__Task prompt__. Write out, word for word, the part of the listing below that opens with the line containing "Definition generate_tweet_ideas (count" and closes with the line containing "req_temperature := f0_9;", keeping both of those lines and adding no others.

┏━━

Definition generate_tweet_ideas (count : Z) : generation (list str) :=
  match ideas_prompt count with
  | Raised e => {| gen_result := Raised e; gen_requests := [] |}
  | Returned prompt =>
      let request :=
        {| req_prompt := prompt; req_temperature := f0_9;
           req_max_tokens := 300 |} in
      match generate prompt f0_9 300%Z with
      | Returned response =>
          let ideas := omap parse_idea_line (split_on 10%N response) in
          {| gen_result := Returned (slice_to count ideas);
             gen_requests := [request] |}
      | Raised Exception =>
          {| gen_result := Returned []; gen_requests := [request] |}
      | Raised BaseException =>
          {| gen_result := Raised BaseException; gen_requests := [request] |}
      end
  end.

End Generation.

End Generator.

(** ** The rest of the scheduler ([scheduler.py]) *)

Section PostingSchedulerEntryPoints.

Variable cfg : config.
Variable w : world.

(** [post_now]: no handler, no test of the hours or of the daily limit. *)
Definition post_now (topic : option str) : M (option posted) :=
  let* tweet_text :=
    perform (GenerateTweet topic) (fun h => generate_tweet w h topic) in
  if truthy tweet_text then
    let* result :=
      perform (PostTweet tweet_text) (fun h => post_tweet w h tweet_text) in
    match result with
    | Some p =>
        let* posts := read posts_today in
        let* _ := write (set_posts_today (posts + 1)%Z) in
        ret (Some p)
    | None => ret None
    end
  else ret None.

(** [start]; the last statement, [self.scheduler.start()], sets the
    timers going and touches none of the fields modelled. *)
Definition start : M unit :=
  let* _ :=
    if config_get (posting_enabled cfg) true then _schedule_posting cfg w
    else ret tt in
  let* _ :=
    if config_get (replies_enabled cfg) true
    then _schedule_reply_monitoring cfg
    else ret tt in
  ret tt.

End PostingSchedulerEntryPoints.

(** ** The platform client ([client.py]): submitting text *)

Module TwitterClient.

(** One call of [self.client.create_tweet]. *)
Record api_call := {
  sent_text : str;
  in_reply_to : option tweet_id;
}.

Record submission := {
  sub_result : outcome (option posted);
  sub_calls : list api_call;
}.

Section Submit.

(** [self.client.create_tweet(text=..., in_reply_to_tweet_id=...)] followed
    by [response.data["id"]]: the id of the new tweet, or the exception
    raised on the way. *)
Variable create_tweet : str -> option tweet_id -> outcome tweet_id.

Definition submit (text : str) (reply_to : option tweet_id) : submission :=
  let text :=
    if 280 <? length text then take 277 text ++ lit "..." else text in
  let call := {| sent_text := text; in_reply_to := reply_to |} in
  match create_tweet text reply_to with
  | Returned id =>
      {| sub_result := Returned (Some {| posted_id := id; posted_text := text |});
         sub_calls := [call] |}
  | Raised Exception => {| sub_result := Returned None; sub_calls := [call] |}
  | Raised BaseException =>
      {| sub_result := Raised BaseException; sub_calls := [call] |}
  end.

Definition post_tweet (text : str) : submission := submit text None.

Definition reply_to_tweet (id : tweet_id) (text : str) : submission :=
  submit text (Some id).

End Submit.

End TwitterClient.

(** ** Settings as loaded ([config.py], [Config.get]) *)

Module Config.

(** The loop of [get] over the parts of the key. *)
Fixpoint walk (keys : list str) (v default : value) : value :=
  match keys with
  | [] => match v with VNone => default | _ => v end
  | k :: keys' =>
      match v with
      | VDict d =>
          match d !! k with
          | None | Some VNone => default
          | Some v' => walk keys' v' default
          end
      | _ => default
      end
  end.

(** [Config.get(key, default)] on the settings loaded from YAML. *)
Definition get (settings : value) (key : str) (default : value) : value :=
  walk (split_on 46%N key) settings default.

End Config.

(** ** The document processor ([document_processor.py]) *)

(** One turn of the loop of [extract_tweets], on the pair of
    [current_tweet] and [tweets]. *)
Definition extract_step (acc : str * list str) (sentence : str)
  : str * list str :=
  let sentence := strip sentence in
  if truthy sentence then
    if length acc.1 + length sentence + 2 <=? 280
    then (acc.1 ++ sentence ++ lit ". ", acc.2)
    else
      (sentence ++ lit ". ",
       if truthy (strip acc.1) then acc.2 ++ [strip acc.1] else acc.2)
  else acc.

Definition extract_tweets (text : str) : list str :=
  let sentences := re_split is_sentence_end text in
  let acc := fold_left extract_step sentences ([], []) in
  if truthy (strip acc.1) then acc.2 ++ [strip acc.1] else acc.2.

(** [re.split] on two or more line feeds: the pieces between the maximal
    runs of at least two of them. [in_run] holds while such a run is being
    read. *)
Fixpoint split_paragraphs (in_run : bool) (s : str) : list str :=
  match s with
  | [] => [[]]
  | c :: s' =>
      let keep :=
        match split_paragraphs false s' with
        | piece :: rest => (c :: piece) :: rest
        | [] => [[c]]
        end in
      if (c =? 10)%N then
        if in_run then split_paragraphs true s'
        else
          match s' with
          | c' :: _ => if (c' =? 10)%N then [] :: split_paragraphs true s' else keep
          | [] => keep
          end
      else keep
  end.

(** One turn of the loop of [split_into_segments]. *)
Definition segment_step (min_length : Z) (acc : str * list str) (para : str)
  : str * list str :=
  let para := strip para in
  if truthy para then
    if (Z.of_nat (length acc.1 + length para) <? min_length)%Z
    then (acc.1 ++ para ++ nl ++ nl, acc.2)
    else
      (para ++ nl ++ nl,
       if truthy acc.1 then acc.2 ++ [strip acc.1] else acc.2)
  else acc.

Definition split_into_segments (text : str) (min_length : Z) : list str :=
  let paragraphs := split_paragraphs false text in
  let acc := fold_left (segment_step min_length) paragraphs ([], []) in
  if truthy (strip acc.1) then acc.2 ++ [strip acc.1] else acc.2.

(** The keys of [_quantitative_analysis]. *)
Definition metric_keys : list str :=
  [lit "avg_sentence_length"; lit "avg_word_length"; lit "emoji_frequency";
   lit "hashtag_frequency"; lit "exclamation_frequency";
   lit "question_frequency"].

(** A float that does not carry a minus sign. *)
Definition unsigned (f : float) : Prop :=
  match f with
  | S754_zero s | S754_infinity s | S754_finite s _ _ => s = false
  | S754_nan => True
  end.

┗━━
┏━━

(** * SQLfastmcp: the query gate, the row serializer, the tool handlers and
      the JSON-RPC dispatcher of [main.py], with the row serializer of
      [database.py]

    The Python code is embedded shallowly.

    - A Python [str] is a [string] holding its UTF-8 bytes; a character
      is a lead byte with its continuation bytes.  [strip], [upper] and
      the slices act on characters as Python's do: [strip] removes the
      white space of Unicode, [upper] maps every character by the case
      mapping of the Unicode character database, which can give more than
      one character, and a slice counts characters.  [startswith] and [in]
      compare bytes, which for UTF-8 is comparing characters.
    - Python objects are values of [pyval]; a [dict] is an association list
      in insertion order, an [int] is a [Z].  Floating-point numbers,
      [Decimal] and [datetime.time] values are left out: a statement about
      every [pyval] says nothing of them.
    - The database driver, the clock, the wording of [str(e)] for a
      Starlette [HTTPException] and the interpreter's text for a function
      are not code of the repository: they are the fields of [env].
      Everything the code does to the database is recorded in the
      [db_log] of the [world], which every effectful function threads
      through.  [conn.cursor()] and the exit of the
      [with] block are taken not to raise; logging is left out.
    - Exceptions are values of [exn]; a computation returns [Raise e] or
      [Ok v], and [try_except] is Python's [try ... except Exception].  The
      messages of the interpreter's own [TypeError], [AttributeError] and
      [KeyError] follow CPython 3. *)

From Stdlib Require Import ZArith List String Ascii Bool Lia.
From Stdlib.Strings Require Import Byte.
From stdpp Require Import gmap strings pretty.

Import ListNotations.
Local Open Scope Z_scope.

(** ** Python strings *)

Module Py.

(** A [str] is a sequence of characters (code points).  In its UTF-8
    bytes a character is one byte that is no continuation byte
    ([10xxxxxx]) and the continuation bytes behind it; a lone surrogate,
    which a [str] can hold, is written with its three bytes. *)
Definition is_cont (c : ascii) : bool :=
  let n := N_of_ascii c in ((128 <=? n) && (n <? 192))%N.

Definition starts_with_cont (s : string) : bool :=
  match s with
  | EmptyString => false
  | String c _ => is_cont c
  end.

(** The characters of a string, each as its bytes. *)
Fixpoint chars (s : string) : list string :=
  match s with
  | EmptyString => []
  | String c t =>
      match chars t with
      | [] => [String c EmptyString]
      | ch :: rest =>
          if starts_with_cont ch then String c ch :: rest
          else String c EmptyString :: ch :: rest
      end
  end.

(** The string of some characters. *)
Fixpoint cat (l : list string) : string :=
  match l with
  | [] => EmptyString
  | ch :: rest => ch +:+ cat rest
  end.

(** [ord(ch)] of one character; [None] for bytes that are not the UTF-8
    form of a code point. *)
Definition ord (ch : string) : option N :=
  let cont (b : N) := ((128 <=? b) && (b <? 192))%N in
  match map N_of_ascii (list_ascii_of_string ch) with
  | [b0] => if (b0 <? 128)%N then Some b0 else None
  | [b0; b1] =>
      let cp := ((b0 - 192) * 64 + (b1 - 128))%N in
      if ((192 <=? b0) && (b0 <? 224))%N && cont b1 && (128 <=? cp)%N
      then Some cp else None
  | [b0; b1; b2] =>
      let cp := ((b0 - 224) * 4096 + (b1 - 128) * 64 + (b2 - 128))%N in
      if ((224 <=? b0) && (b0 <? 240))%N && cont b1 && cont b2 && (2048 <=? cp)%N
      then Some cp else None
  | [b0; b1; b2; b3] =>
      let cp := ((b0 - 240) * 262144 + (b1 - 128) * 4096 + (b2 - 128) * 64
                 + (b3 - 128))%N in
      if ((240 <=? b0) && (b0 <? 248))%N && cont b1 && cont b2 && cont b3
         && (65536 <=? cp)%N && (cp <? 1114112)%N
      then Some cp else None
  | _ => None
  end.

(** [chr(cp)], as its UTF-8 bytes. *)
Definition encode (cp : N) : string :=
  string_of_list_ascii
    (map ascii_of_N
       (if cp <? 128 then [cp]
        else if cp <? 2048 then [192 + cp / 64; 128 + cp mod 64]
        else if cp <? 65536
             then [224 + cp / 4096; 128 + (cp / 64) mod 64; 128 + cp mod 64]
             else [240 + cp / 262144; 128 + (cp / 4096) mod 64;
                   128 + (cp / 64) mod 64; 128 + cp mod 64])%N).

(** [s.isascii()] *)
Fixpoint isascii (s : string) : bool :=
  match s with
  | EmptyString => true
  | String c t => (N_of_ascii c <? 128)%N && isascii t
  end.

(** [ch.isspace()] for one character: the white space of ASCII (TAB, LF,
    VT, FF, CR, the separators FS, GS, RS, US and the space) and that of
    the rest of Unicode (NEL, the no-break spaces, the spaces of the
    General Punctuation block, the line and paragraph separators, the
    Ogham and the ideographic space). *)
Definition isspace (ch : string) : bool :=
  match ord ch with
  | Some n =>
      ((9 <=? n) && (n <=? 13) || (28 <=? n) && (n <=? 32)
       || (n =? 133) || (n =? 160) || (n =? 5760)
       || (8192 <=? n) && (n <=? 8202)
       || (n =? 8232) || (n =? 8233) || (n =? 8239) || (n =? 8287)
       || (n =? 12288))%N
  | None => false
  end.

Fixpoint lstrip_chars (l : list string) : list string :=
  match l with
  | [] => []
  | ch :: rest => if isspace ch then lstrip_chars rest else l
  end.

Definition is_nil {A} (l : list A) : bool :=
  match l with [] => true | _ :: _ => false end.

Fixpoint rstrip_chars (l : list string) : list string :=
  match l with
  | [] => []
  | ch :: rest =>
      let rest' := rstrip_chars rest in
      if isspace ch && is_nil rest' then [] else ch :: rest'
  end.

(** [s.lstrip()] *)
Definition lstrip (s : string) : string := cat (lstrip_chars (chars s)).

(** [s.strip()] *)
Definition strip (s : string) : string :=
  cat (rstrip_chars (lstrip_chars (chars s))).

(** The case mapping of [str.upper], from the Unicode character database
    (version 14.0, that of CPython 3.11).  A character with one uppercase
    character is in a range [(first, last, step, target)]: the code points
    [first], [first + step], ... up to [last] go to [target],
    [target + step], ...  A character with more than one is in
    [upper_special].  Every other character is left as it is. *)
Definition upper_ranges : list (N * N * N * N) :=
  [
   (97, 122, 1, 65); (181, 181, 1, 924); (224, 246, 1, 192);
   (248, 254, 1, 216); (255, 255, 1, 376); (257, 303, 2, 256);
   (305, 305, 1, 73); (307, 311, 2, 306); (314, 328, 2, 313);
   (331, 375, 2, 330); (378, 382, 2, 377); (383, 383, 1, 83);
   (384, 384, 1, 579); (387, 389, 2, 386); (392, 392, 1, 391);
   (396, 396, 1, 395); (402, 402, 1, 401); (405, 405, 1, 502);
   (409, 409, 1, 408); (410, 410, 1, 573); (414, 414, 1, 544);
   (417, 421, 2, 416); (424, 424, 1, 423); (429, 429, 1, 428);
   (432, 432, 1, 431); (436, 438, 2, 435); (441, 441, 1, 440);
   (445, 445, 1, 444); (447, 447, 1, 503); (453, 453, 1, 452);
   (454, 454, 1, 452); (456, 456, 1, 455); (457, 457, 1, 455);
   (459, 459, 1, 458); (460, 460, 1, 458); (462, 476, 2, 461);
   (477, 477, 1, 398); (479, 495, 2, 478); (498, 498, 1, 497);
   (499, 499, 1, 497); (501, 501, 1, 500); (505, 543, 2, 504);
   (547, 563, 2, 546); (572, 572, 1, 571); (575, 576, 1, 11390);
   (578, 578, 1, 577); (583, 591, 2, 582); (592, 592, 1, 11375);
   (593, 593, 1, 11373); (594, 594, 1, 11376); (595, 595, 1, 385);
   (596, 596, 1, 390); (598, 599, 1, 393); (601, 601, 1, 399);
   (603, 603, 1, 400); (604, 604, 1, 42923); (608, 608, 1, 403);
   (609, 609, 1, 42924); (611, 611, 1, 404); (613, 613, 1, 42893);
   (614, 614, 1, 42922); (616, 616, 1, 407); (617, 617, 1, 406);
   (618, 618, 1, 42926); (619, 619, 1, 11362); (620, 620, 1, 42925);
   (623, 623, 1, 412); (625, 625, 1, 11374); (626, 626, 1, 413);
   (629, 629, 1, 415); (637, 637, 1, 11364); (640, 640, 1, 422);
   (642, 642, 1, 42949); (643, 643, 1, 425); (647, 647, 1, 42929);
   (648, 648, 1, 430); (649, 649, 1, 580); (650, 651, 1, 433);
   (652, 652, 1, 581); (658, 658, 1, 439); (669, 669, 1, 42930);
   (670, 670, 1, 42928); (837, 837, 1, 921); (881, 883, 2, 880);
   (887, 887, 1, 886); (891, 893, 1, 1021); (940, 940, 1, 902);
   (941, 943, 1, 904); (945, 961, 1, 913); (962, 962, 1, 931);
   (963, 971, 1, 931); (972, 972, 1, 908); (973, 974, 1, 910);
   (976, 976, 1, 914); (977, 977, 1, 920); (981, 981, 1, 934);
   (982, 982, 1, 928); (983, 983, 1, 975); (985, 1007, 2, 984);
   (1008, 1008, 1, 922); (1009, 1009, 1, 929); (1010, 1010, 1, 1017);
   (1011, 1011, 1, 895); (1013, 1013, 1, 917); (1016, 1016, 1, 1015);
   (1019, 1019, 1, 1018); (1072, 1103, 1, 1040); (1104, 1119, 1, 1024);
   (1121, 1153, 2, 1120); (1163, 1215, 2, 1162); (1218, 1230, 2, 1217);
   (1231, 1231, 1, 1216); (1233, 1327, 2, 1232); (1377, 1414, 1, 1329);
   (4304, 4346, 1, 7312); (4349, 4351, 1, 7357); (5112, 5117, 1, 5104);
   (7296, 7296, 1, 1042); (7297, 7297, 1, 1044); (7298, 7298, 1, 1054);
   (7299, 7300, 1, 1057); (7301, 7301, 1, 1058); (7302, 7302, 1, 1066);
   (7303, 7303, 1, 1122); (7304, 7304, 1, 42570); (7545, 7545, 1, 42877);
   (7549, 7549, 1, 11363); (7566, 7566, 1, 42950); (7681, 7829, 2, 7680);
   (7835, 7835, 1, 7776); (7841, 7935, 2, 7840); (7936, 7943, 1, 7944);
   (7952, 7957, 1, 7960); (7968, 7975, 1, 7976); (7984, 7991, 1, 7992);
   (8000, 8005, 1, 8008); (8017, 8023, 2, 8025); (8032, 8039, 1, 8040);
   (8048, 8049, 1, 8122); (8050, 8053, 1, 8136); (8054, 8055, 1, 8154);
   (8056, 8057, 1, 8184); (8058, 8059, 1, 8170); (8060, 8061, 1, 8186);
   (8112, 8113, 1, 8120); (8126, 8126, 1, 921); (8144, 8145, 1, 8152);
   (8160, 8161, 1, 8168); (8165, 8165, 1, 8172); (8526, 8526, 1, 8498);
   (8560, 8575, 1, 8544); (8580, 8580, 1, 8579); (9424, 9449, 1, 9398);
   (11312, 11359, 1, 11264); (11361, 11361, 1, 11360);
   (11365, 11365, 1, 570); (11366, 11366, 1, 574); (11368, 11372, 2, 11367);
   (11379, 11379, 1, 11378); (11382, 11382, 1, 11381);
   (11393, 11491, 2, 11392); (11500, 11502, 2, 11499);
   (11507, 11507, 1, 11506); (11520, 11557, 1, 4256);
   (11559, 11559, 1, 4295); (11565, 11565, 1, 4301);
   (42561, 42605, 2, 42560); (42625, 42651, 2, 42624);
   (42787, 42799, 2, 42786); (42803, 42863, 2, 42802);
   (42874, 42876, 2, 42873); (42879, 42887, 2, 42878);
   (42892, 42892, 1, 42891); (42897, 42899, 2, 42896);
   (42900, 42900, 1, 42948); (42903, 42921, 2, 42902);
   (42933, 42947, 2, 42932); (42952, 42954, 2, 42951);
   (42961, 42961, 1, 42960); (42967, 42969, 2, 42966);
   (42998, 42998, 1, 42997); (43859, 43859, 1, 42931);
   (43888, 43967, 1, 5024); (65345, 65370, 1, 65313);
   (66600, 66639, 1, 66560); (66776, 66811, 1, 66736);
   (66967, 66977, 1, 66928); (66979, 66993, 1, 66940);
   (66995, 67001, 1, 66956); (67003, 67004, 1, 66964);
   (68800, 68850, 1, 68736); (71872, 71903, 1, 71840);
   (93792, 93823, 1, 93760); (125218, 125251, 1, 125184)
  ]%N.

┗━━
┏━━

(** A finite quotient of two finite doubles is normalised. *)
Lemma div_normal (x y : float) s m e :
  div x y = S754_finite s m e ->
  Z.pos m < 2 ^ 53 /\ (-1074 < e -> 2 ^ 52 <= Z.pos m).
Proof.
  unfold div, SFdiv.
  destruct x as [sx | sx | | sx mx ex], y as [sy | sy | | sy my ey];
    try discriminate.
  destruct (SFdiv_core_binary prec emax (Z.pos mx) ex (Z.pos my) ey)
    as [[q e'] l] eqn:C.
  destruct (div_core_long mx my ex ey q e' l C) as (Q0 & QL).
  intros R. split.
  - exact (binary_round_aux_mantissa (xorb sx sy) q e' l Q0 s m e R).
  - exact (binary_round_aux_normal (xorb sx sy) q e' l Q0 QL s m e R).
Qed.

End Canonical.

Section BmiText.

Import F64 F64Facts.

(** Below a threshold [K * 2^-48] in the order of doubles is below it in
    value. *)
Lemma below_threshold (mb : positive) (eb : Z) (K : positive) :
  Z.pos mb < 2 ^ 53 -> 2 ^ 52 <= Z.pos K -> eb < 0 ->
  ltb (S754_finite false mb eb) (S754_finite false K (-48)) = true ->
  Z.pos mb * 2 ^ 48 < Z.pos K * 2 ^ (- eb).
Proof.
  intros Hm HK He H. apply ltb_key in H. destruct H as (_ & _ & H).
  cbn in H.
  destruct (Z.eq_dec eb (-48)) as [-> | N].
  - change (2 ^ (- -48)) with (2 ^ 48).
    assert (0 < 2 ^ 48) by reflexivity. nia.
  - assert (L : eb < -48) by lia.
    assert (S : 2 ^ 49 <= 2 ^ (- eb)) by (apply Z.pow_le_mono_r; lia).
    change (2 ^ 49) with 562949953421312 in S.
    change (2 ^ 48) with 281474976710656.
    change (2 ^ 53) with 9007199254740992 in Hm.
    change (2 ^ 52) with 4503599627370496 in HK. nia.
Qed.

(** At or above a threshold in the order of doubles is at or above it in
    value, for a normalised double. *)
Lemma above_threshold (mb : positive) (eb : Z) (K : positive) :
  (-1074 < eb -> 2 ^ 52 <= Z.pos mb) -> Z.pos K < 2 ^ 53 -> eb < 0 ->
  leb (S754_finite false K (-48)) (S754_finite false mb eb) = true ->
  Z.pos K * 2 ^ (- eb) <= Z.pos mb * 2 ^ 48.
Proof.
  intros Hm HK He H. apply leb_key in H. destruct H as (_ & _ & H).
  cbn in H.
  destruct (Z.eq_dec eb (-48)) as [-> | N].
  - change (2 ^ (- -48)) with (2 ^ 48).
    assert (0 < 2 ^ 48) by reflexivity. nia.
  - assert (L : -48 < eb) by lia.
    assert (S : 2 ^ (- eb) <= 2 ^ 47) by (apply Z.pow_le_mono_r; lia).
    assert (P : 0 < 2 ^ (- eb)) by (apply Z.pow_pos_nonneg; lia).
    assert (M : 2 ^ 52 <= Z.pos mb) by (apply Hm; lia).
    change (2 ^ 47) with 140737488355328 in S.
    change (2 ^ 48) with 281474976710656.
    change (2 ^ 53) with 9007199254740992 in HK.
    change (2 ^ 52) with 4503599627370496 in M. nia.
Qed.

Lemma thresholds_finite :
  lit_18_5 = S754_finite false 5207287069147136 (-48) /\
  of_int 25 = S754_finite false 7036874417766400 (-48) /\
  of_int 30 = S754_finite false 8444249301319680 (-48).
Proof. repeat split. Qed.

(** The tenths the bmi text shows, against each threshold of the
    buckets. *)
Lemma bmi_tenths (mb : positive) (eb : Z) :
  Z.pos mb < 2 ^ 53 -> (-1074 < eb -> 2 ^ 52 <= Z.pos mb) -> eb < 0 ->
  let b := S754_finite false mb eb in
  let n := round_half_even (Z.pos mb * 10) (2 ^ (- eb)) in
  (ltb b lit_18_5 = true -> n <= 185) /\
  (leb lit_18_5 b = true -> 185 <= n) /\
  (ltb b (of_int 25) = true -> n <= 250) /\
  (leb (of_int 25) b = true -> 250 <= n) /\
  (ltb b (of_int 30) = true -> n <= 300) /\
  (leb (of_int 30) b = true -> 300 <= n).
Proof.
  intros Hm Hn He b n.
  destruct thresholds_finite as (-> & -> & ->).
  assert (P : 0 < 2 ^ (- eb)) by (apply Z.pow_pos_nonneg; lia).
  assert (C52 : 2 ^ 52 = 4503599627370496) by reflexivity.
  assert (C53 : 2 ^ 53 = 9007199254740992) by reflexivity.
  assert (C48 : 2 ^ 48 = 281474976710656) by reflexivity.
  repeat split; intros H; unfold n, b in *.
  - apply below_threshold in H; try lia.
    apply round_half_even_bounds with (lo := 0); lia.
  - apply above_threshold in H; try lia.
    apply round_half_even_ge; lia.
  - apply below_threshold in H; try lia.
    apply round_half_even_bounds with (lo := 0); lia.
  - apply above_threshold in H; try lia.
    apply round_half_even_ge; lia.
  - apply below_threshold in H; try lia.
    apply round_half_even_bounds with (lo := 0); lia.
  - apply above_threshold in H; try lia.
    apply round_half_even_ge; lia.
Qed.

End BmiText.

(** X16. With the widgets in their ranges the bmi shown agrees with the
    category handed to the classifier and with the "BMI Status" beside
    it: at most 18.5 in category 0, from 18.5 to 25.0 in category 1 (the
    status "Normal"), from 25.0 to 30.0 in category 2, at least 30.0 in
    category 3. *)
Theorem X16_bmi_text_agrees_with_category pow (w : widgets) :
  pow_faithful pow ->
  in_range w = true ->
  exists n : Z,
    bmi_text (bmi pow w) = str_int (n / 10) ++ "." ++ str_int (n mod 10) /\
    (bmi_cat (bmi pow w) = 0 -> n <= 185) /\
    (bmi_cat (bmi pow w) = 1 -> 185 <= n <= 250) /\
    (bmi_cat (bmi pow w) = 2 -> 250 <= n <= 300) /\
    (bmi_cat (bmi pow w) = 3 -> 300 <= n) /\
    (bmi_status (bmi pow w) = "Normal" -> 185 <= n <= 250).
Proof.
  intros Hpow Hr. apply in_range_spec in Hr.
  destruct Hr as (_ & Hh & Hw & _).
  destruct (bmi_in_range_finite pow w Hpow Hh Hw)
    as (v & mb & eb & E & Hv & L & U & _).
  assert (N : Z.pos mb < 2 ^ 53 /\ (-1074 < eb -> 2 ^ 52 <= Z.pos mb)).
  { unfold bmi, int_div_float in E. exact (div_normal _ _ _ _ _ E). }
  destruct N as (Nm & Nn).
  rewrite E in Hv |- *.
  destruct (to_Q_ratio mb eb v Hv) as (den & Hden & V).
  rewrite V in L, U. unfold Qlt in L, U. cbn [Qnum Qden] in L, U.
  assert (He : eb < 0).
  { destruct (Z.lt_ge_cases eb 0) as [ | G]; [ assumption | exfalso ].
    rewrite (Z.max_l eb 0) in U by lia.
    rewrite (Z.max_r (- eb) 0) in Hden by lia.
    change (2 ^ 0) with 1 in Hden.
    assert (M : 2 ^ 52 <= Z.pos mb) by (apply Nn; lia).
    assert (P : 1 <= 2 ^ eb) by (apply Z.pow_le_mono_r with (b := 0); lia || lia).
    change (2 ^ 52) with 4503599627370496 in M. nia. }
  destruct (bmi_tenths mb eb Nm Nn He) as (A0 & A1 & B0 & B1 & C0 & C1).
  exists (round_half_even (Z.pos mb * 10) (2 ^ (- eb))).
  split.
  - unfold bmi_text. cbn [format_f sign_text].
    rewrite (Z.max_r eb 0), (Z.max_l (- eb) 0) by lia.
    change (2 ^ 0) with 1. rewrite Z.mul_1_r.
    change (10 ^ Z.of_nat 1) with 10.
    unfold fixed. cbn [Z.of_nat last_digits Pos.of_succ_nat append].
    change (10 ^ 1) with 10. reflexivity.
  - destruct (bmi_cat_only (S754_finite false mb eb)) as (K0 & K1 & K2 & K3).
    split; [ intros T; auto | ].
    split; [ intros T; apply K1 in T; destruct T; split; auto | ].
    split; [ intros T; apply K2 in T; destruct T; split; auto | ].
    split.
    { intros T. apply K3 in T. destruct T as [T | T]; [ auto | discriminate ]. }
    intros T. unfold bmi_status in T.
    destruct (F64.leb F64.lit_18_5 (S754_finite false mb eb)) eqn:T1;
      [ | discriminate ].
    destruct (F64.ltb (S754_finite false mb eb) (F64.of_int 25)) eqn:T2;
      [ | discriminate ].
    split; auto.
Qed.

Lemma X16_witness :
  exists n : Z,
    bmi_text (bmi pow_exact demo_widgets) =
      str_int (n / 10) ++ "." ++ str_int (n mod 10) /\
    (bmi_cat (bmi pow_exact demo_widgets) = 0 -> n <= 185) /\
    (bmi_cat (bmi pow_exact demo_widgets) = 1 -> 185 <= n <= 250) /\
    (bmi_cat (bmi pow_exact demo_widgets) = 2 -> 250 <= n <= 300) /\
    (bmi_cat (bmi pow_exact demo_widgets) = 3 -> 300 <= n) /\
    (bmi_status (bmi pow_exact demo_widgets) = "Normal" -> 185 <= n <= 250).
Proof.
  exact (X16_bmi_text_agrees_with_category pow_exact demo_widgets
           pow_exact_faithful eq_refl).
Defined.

┗━━

__Output of the task__.
Definition generate_tweet_ideas (count : Z) : generation (list str) :=
  match ideas_prompt count with
  | Raised e => {| gen_result := Raised e; gen_requests := [] |}
  | Returned prompt =>
      let request :=
        {| req_prompt := prompt; req_temperature := f0_9;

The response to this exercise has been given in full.